Poliquin Pushes for Judge to Halt Ranked Choice Count, Name Him Winner

Election officials in Maine are close to tabulating all of the ballots in the nation's first federal race to use ranked choice voting, but one candidate is asking a judge to halt the process and declare him the winner.

Lawyers for Republican Rep. Bruce Poliquin filed a restraining order in Bangor Federal Court Wednesday, calling aspects of the Ranked Choice Voting law unconstitutional.

Under RCV, voters can rank candidates according to their preferences instead of choosing one person to vote for. If no candidates receive a 50 percent majority in the first round of the election, instant runoffs determine a winner. Ballots with the last place finisher ranked first will be redistributed according to their second place preferences, then third place and so on, until one candidate wins a majority.

After the first round of voting, Poliquin and Democrat Jared Golden are tied at 46 percent of the vote. Unofficial results show Poliquin leading Golden by around 2,000 votes, but exit polling indicates Golden could end up the winner of the race if enough independent voters selected him as their second choice.

For the last several days, election workers have been scanning all 300,000 ballots from Maine's Second Congressional District so ballots with Independents Tiffany Bond and Will Hoar can be redistributed.

According to Poliquin's lawyer, Lee Goodman, the process gives those independent voters more influence than others.

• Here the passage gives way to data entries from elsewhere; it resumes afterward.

(* ===== verification/TmpfsDir.v ===== *)
(** * Directories of the RAM file system

    The directories implement maps from names to inodes; the counts of links,
    references and pages agree with them in every reachable state. *)

From S2P Require Import Prelude Tmpfs TmpfsData.

(** ** Sums over inodes *)

Definition tally (m : gmap Z inode) (f : inode → Z) : Z := map_fold (λ _ n k, f n + k) 0 m.

Lemma tally_new m i n f : m !! i = None → tally (<[i := n]> m) f = f n + tally m f.
Proof. intros Hi. unfold tally. rewrite map_fold_insert_L; [done| |done]. intros. lia. Qed.
Lemma tally_delete m i n f : m !! i = Some n → tally m f = f n + tally (delete i m) f.
Proof. intros Hi. rewrite <- (insert_delete_id m i n Hi) at 1. apply tally_new, lookup_delete_eq. Qed.
Lemma tally_insert m i n x f : m !! i = Some n → tally (<[i := x]> m) f = tally m f + f x - f n.
Proof. intros Hi. rewrite (tally_delete m i n f Hi), <- insert_delete_eq, tally_new by apply lookup_delete_eq. lia. Qed.
Lemma alter_insert (m : gmap Z inode) i n g : m !! i = Some n → alter g i m = <[i := g n]> m.
Proof.
  intros Hi. apply map_eq. intros j. destruct (decide (i = j)) as [->|Hne]; [by rewrite lookup_alter_eq, lookup_insert_eq, Hi|by rewrite lookup_alter_ne, lookup_insert_ne].
Qed.
Lemma tally_ext m f g : (∀ i n, m !! i = Some n → f n = g n) → tally m f = tally m g.
Proof.
  induction m as [|i n m Hi IH] using map_ind; intros H; [done|]. rewrite !tally_new by done. rewrite (H i n) by apply lookup_insert_eq. rewrite IH; [done|].
  intros j x Hj. apply (H j). rewrite lookup_insert_ne; [done|]. congruence.
Qed.
Lemma tally_nonneg m f : (∀ i n, m !! i = Some n → 0 ≤ f n) → 0 ≤ tally m f.
Proof.
  induction m as [|i n m Hi IH] using map_ind; intros H; [done|]. rewrite tally_new by done. pose proof (H i n (lookup_insert_eq _ _ _)). enough (0 ≤ tally m f) by lia. apply IH.
  intros j x Hj. apply (H j). rewrite lookup_insert_ne; [done|]. congruence.
Qed.
Lemma tally_le m f i n : (∀ i n, m !! i = Some n → 0 ≤ f n) → m !! i = Some n → f n ≤ tally m f.
Proof.
  intros H Hi. rewrite (tally_delete m i n f Hi). enough (0 ≤ tally (delete i m) f) by lia. apply tally_nonneg. intros j x [_ Hj]%lookup_delete_Some. eauto.
Qed.
Lemma tally_zero m f : (∀ i n, m !! i = Some n → f n = 0) → tally m f = 0.
Proof. intros H. rewrite (tally_ext m f (λ _, 0)) by done. clear H. induction m as [|i n m Hi IH] using map_ind; [done|]. by rewrite tally_new. Qed.

(** ** Entries *)

Definition occ (i : Z) (l : list (name * Z)) : Z := Z.of_nat (length (List.filter (λ e, e.2 =? i) l)).
Definition links (s : tfs) (i : Z) : Z := tally (inodes s) (λ n, occ i (entries n)).

Lemma occ_nonneg i l : 0 ≤ occ i l.
Proof. unfold occ. lia. Qed.
Lemma occ_cons i e l : occ i (e :: l) = (if e.2 =? i then 1 else 0) + occ i l.
Proof. unfold occ. cbn. destruct (_ =? i); cbn [length]; lia. Qed.
Lemma occ_app i l m : occ i (l ++ m) = occ i l + occ i m.
Proof. unfold occ. rewrite List.filter_app, length_app. lia. Qed.
Lemma occ_none i l : (∀ e, e ∈ l → e.2 ≠ i) → occ i l = 0.
Proof. induction l as [|e l IH]; intros H; [done|]. rewrite occ_cons, IH by (intros e' He; apply H; by right). destruct (Z.eqb_spec e.2 i) as [E|]; [|done]. by destruct (H e ltac:(by left)). Qed.
Lemma occ_in i l e : e ∈ l → e.2 = i → 0 < occ i l.
Proof.
  intros He Hi. induction l as [|x l IH]; [by apply not_elem_of_nil in He|]. rewrite occ_cons. pose proof (occ_nonneg i l). apply elem_of_cons in He as [<-|He]; [apply Z.eqb_eq in Hi as ->; lia|]. specialize (IH He). destruct (_ =? i); lia.
Qed.

Lemma find_entry_cons e l nm : find_entry (e :: l) nm = if bool_decide (e.1 = nm) then Some e.2 else find_entry l nm.
Proof. unfold find_entry. cbn. by destruct (bool_decide _). Qed.
Lemma find_entry_app l m nm : find_entry (l ++ m) nm = match find_entry l nm with Some i => Some i | None => find_entry m nm end.
Proof. induction l as [|e l IH]; [done|]. cbn [app]. rewrite !find_entry_cons, IH. by destruct (bool_decide _). Qed.
Lemma find_entry_in l nm i : find_entry l nm = Some i → (nm, i) ∈ l.
Proof. induction l as [|[x j] l IH]; [done|]. rewrite find_entry_cons. cbn. case_bool_decide as E; [intros [= ->]; subst; by left|intros H; right; auto]. Qed.
Lemma find_entry_none l nm : find_entry l nm = None ↔ nm ∉ l.*1.
Proof.
  induction l as [|e l IH]; [split; [intros _; apply not_elem_of_nil|done]|]. rewrite find_entry_cons, fmap_cons, not_elem_of_cons, <- IH. case_bool_decide as E; split; [done|intros [? _]; by subst|intros; split; [congruence|done]|by intros [_ ?]].
Qed.
Lemma del_entry_find l nm x : NoDup l.*1 → find_entry (del_entry nm l) x = if bool_decide (x = nm) then None else find_entry l x.
Proof.
  induction l as [|e l IH]; intros Hd; [cbn; by destruct (bool_decide _)|]. rewrite fmap_cons in Hd. apply NoDup_cons in Hd as [Hn Hd]. cbn [del_entry]. rewrite find_entry_cons. destruct (bool_decide_reflect (e.1 = nm)) as [<-|He].
  - destruct (decide (x = e.1)) as [Hx|Hx]; [rewrite bool_decide_true by done; apply find_entry_none; by rewrite Hx|]. by rewrite !bool_decide_false by congruence.
  - rewrite find_entry_cons, IH by done. destruct (decide (e.1 = x)) as [Hx|Hx]; [rewrite (bool_decide_true (e.1 = x)), (bool_decide_false (x = nm)) by congruence; done|by rewrite (bool_decide_false (e.1 = x))].
Qed.
Lemma del_entry_cnt l nm i j : find_entry l nm = Some i → occ j (del_entry nm l) = occ j l - if j =? i then 1 else 0.
Proof.
  induction l as [|e l IH]; [done|]. rewrite find_entry_cons. cbn [del_entry]. rewrite occ_cons. destruct (bool_decide _); [intros [= ->]; rewrite (Z.eqb_sym i j); destruct (j =? i); lia|]. intros H. rewrite occ_cons, IH by done. lia.
Qed.
Lemma del_entry_sub l nm : del_entry nm l ⊆ l.
Proof. induction l as [|e l IH]; [done|]. cbn. destruct (bool_decide _); [intros x; by right|]. intros x [->|Hx]%elem_of_cons; [by left|right; auto]. Qed.
Lemma del_entry_nodup l nm : NoDup l.*1 → NoDup (del_entry nm l).*1.
Proof.
  induction l as [|e l IH]; intros Hd; [done|]. rewrite fmap_cons in Hd. apply NoDup_cons in Hd as [Hn Hd]. cbn. destruct (bool_decide _); [done|]. rewrite fmap_cons. apply NoDup_cons. split; [|auto]. intros (x & Hx & Hin)%list_elem_of_fmap. apply Hn. apply list_elem_of_fmap. exists x. split; [done|]. by apply del_entry_sub in Hin.
Qed.
Lemma del_entry_length l nm i : find_entry l nm = Some i → Z.of_nat (length (del_entry nm l)) = Z.of_nat (length l) - 1.
Proof. induction l as [|e l IH]; [done|]. rewrite find_entry_cons. cbn. destruct (bool_decide _); [lia|]. intros H. cbn. rewrite Nat2Z.inj_succ, IH by done. lia. Qed.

"The extra voting power that those voters took advantage of is actually an unconstitutional dimension of the ranked choice voting law," Goodman said.

A lawyer for the Committee for Ranked Choice Voting said stopping the process at this point would disenfranchise the independent voters who ranked their ballot assuming second choices would be counted.

"If voters expected subsequent rounds, it's impossible to tell whether they would have handled their ballot differently," said James Montelone. "We can't decide this in hindsight."

A judge expects to rule on the restraining order by Thursday -- but by then, it might be too late. Secretary of State Matt Dunlap said his staff is close to finishing the ballot processing, and could soon declare a winner.